Yes but you are taking a quality hit in the process. The A/V out is an analog signal. The DVD recorder is going to convert it back to digital and store it. That digital-to-analog-to-digital conversion process kills the quality of the original digital satellite signal. The degradation is noticable if you are watching the original digital signal upconverted onto an HDTV vs the recording you made. Although on an SDTV you might not notice it as much.

The HDTV you get from a satellite can't be dumped to your computer for storage. The USB ports are disabled at this time. The DVR is a dead end, there is no way to get the data off of the machine. May I add that this sucks beyond words.

Off air HDTV is another matter entirely. You can record the HDTV signal on your computer, store it, burn it off to DVD and play it again using your computer and still have true HDTV at the end of the day if you have something like an EyeTV 500 and a very fast Macintosh with some large high speed hard drives. Now if we could just get CBS and/or NBC to produce the races in HD...

JohnHKart
08-23-05, 09:18 PM
Oops I should have spelled the whole word. It's a Phillips DVD Hard Drive recorder with a DVD burner. So I just want to know if I can record to the Hard Drive and VCR the way I'm doing it now with Cable.
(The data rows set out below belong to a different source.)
(** ** Lemmas on sets of names *)

Lemma elem_of_add_all names out p : p ∈ add_all names out ↔ p ∈ names ∨ p ∈ out.
Proof.
  revert out. induction names as [|n names IH]; intros out; simpl; [set_solver|].
  unfold add_all in *. simpl. rewrite IH. set_solver.
Qed.

(** Sets a successful parse gives: "all" alone, or known names. *)
Definition profile_set (want : gset string) : Prop :=
  want = {["all"]} ∨ (want ≠ ∅ ∧ ∀ p, p ∈ want → p ∈ knownProfiles).

Lemma product_known p : p ∈ productProfiles → p ∈ knownProfiles.
Proof. unfold productProfiles, knownProfiles. set_solver. Qed.

Lemma durable_known p : p ∈ durableCompareProfiles → p ∈ knownProfiles.
Proof. unfold durableCompareProfiles, knownProfiles. set_solver. Qed.

Lemma parse_parts_known parts out want :
  (∀ p, p ∈ out → p ∈ knownProfiles) → parse_parts parts out = inr want → profile_set want.
Proof.
  revert out. induction parts as [|part parts IH]; intros out Hout; cbn [parse_parts].
  - case_bool_decide as He; [done|]. intros [= <-]. by right.
  - repeat case_bool_decide; try done.
    + by apply IH.
    + intros [= <-]. by left.
    + apply IH. intros p. rewrite elem_of_add_all. intros [?|?]; [by apply product_known|by apply Hout].
    + apply IH. intros p. rewrite elem_of_add_all. intros [?|?]; [by apply durable_known|by apply Hout].
    + apply IH. set_solver.
Qed.

Lemma profile_set_names names p0 :
  p0 ∈ names → (∀ p, p ∈ names → p ∈ knownProfiles) → profile_set (add_all names ∅).
Proof.
  intros H0 Hk. right. split.
  - intros He. apply (elem_of_empty (C := gset string) p0). rewrite <-He. apply elem_of_add_all. by left.
  - intros p. rewrite elem_of_add_all. intros [Hp|?%elem_of_empty]; [by apply Hk|done].
Qed.

Lemma parseProfiles_known s want : parseProfiles s = inr want → profile_set want.
Proof.
  unfold parseProfiles. destruct (_ || _); [intros [= <-]; by left|].
  case_bool_decide; [|case_bool_decide].
  - intros H1. injection H1 as Hw. rewrite <-Hw.
    apply (profile_set_names productProfiles "f4kvs_wal_segment"); [by left|apply product_known].
  - intros H1. injection H1 as Hw. rewrite <-Hw.
    apply (profile_set_names durableCompareProfiles "f4kvs_wal_segment"); [by left|apply durable_known].
  - apply parse_parts_known. set_solver.
Qed.

(** ** Batch sizes *)

Definition engineMaxBatchDefault : Z := 10000.

Definition resolveBatchPutSize (nKeys size : Z) : Z :=
  if (size <=? 0) || (nKeys <=? size) then nKeys else size.

Definition zero_options : OpenOptions := mkOpenOptions false 0 0 false 0 0 0 0 0 0 0 0 0.

Definition with_max_batch (o : OpenOptions) (z : Z) : OpenOptions :=
  mkOpenOptions (GroupCommitEnabled o) (GroupCommitMaxWaitMs o) (GroupCommitMaxBatchSz o)
    (GroupCommitWaitDurable o) (WalEngineSel o) (WalDurabilitySel o) (GroupCommitIdleFlushMs o)
    z (CompactionBackground o) (MaxSSTablesPerLevel o) (MemtableMaxSize o) (SstableTargetSize o)
    (SstableMaxSize o).

(** [globalBatchPutSize] is the argument [size]. *)
Definition openOptsForProfile (size : Z) (base : option OpenOptions) (nKeys : Z) : option OpenOptions :=
  let need := resolveBatchPutSize nKeys size in
  if (need <=? engineMaxBatchDefault) &&
     match base with None => true | Some b => MaxBatchSize b =? 0 end
  then base
  else
    let opts := match base with None => zero_options | Some b => b end in
    Some (if (MaxBatchSize opts =? 0) || (MaxBatchSize opts <? need)
          then with_max_batch opts (to_uint32 need) else opts).

(** The items of one slice: every key with the payload. *)
Definition slice_items (keys : list string) (payload : goslice) : gmap string goslice :=
  foldl (λ items key, <[key := payload]> items) ∅ keys.

Section Slices.
Context `{L : LsmEngine} {P : Platform} {G : GoRuntime}.

(** The loop of [batchPutBytesChunked] over the keys still to do. *)
Fixpoint put_slices (fuel : nat) (e : nat) (step : nat) (keys : list string) (payload : goslice)
    : M World (option GoError) :=
  match fuel, keys with
  | O, _ | _, [] => mret None
  | S fuel, _ =>
      let! err := BatchPutBytes e (slice_items (take step keys) payload) in
      match err with
      | Some err => mret (Some err)
      | None => put_slices fuel e step (drop step keys) payload
      end
  end.

Definition batchPutBytesChunked (size : Z) (e : nat) (keys : list string) (payload : goslice)
    : M World (option GoError) :=
  let step := resolveBatchPutSize (zlen keys) size in
  let step := if step <=? 0 then zlen keys else step in
  put_slices (length keys) e (Z.to_nat step) keys payload.

End Slices.

Lemma lookup_slice_items keys payload k :
  slice_items keys payload !! k = if decide (k ∈ keys) then Some payload else None.
Proof.
  unfold slice_items.
  assert (H : ∀ m : gmap string goslice, foldl (λ items key, <[key := payload]> items) m keys !! k =
    if decide (k ∈ keys) then Some payload else m !! k).
  { induction keys as [|key keys IH]; intros m; simpl; [done|].
    rewrite IH. destruct (decide (k ∈ keys)); [by rewrite decide_True by set_solver|].
    destruct (decide (k = key)) as [->|Hne].
    - by rewrite lookup_insert_eq, decide_True by set_solver.
    - by rewrite lookup_insert_ne, decide_False by set_solver. }
  by rewrite H, lookup_empty.
Qed.

Section SliceFacts.
Context `{L : LsmEngine} {Laws : LsmLaws L}.
Context {P : Platform} {POk : PlatformOk P} {G : GoRuntime} {GOk : GoRuntimeOk G}.
Implicit Types (w : World) (e : nat) (o : F4KVS).

(** What a list of keys with one payload adds to a store. *)
Definition payload_map (keys : list string) (payload : goslice) : gmap string (Value json) :=
  (λ v, VBytes (slice_bytes v)) <$> slice_items keys payload.

Lemma payload_map_split keys1 keys2 payload (m : gmap string (Value json)) :
  payload_map keys2 payload ∪ (payload_map keys1 payload ∪ m) = payload_map (keys1 ++ keys2) payload ∪ m.
Proof.
  apply map_eq. intros k. unfold payload_map. rewrite !lookup_union, !lookup_fmap, !lookup_slice_items.
  destruct (decide (k ∈ keys1 ++ keys2)) as [Hin|Hin]; rewrite elem_of_app in Hin;
    destruct (decide (k ∈ keys1)), (decide (k ∈ keys2)); try tauto; by destruct (m !! k).
Qed.

Lemma payload_map_nil payload (m : gmap string (Value json)) : payload_map [] payload ∪ m = m.
Proof. unfold payload_map, slice_items. simpl. by rewrite fmap_empty, (left_id_L ∅ (∪)). Qed.

(** The loop ends, and when it reports no error every key has been put. *)
Lemma put_slices_ends fuel w e o g step keys payload :
  live w e o g → wf (proc w) → (0 < step)%nat → (length keys ≤ fuel)%nat → Forall plain_key keys →
  ends (λ r w', ∃ g', stepped w' e o g' ∧ lsm_config g' = lsm_config g ∧
          (r = None → contents g' = payload_map keys payload ∪ contents g))
       (λ _, False) (put_slices fuel e step keys payload w).
Proof.
  revert w g keys. induction fuel as [|fuel IH]; intros w g keys Hl Hwf Hstep Hlen Hplain.
  - destruct keys; [|simpl in *; lia]. exists g. split; [by split|]. split; [done|]. intros _. by rewrite payload_map_nil.
  - destruct keys as [|k0 keys0]; [exists g; split; [by split|]; split; [done|]; intros _; by rewrite payload_map_nil|].
    cbn [put_slices]. set (keys := k0 :: keys0) in *.
    eapply ends_bind; [eapply (BatchPutBytes_ends w e o g); [done|done|]|].
    + intros key [v Hv]. rewrite lookup_slice_items in Hv. case_decide as Hin; [|done].
      rewrite Forall_forall in Hplain. apply Hplain. rewrite <-(take_drop step keys). set_solver.
    + intros [er|] w1 (g1 & [Hl1 Hwf1] & Hcf & Hc1); [by exists g1|]. specialize (Hc1 eq_refl).
      eapply ends_impl; [apply (IH w1 g1); try done|].
      * rewrite length_drop. simpl in *. lia.
      * by apply Forall_drop.
      * intros r w' (g' & Hs & Hcf' & Hc). exists g'. split; [done|]. split; [congruence|].
        intros Hr. rewrite (Hc Hr), Hc1.
        fold (payload_map (take step keys) payload). by rewrite payload_map_split, take_drop.
Qed.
Thanks, sorry for the confusion.

John

cameraman
08-23-05, 10:43 PM
I assume your current set up is a coaxial cable hooked to the Phillips DVD Recorder and you are using the NTSC tuner in the recorder to set the channel.

If that is the case you can not do that with a satellite.

The satellite receivers are very much like the old style cable TV set top boxes where you set the channel with the box and leave the TV set to channel 3 or 4.

Gnam
08-24-05, 12:23 AM
The satellite receivers are very much like the old style cable TV set top boxes where you set the channel with the box and leave the TV set to channel 3 or 4.
That's Video 1 to you pal. :p

JohnHKart
08-24-05, 02:23 AM
I assume your current set up is a coaxial cable hooked to the Phillips DVD Recorder and you are using the NTSC tuner in the recorder to set the channel.

If that is the case you can not do that with a satellite.

The satellite receivers are very much like the old style cable TV set top boxes where you set the channel with the box and leave the TV set to channel 3 or 4.

Ok thanks. You guys are confirming, I had pretty much figured what I will have to do is set the satellite tuner by hand than record on the VCR or DVD Hard Drive on Ch 3 or 4. I'm already having to do this with the Digital Cable box. Meanwhile I'll need a separate satellite tuner just to watch tv while im recording, but they do set you up for 3 or 4 rooms so no problem. Ah well it's extra work but I'm gonna save around 20 bucks a month on cable.